At rehearsal, Abdullah works out a tricky music cue as the craggy set slowly revolves, bearing mezzo Stephanie Blythe as Orpheus who leads soprano Danielle de Niese out of Hades before totally blowing it. James Levine gives a few pointers to the young maestro, poised and confident, as histrionic director Mark Morris fine-tunes the singers' movement in his dance-savvy production.
"What's so amazing is how Gluck did much with so little," observed Abdullah. "His opera is only 90 minutes, but goes through the whole gamut of human emotions, with the simplest of musical means." For sure. It's a feature-length, less-is-more masterpiece from 1762.
Abdullah started on clarinet, excelling to the point where he could play in the New World Symphony under Michael Tilson Thomas.
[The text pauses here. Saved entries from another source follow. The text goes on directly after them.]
(** X4: what [NearEarthObject.__init__] leaves in a new object: the
    designation and the name are never the empty string (they are [None]
    instead), the diameter is a [float] or an [int], the collection of
    approaches is empty, and so the full name is never empty. *)
Theorem NearEarthObject_init_invariant d n dia h self :
  NearEarthObject_init d n dia h = inr self ->
  designation self <> Some "" /\
  name self <> Some "" /\
  isinstance (diameter self) [float_t; int_t] = true /\
  approaches self = [] /\
  fullname self <> "".
Proof.
  intros H.
  destruct (stored_designation _ _ _ _ _ H) as (ds & _ & Sd).
  destruct (stored_name _ _ _ _ _ H) as (ns & _ & Sn).
  destruct (NearEarthObject_init_inr _ _ _ _ _ H) as (_ & _ & Hdia & _ & E).
  assert (Dne : designation self <> Some "").
  { rewrite Sd. destruct ds; cbn; congruence. }
  split; [exact Dne|]. split; [|split; [|split]].
  - rewrite Sn. destruct ns; cbn; congruence.
  - now rewrite E.
  - now rewrite E.
  - unfold fullname. destruct (designation self) as [[|c r]|]; cbn.
    + now elim Dne.
    + destruct (opt_truthy (name self)); discriminate.
    + destruct (opt_truthy (name self)); discriminate.
Qed.

Lemma NearEarthObject_init_invariant_example :
  NearEarthObject_init (PyStr "") (PyStr "") (PyFloat nan) (PyStr "") = inr nameless /\
  designation nameless <> Some "" /\
  name nameless <> Some "" /\
  isinstance (diameter nameless) [float_t; int_t] = true /\
  approaches nameless = [] /\
  fullname nameless <> "".
Proof.
  split; [reflexivity|].
  apply (NearEarthObject_init_invariant (PyStr "") (PyStr "") (PyFloat nan) (PyStr "")).
  reflexivity.
Defined.

(** X5: what [CloseApproach.__init__] leaves in a new approach: the private
    designation is [None] exactly for the empty string and is otherwise the
    string given, never an empty one; the time is [None] exactly for the
    empty string; the linked object is the argument as given; a [float]
    distance or velocity is stored unchanged. *)
Theorem CloseApproach_init_stored d t dist vel linked self :
  CloseApproach_init d t dist vel linked = inr self ->
  (_designation self = None <-> d = PyStr "") /\
  (forall s, s <> "" -> d = PyStr s -> _designation self = Some s) /\
  _designation self <> Some "" /\
  (time self = None <-> t = PyStr "") /\
  neo self = linked /\
  (forall f, dist = PyFloat f -> distance self = f) /\
  (forall f, vel = PyFloat f -> velocity self = f).
Proof.
  intros H.
  apply CloseApproach_init_inr in H as (W & Ht & Hd & Hv & Hdes & Hneo).
  unfold CloseApproach_well_typed in W.
  apply andb_prop in W as [W _]. apply andb_prop in W as [W _].
  apply andb_prop in W as [Wd Wt].
  destruct (isinstance_str _ Wd) as [ds ->].
  destruct (isinstance_str _ Wt) as [ts ->].
  cbn [truthy text] in Hdes, Ht. rewrite Hdes.
  repeat split.
  - destruct ds; cbn; congruence.
  - now intros [= ->].
  - intros s Hs [= ->]. apply str_truthy_true in Hs. now rewrite Hs.
  - destruct ds; cbn; congruence.
  - intros Hn. destruct ts; [reflexivity|]. cbn in Ht.
    destruct Ht as (dt & _ & Hs). congruence.
  - intros [= ->]. exact Ht.
  - exact Hneo.
  - intros f ->. cbn in Hd. congruence.
  - intros f ->. cbn in Hv. congruence.
Qed.

Lemma CloseApproach_init_stored_example :
  CloseApproach_init (PyStr "") (PyStr "") (PyFloat nan) (PyFloat nan) None
    = inr unlinked /\
  _designation unlinked = None /\ time unlinked = None /\ neo unlinked = None /\
  distance unlinked = nan /\ velocity unlinked = nan.
Proof.
  split; [reflexivity|].
  destruct (CloseApproach_init_stored (PyStr "") (PyStr "") (PyFloat nan)
              (PyFloat nan) None unlinked eq_refl)
    as (Hd & _ & _ & Ht & Hn & Hdist & Hvel).
  split; [now apply Hd|]. split; [now apply Ht|]. split; [exact Hn|].
  split; [now apply Hdist | now apply Hvel].
Defined.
He had already flirted with conducting in classes at Aspen and Verbier, but decided to go the whole hog in Miami.
"I really got to experiment at New World," said Abdullah who showed initiative by taking up the baton for challenging pieces by Schoenberg and others. "Kazem's this calm, sunny, constructive personality in the service of rather difficult music," said an impressed Tilson Thomas. Abdullah furthered his technique under Gustav Meier at the Peabody Conservatory, whipping together concert performances of Ariadne auf Naxos and Cosi fan tutte with the same get-up-and-go.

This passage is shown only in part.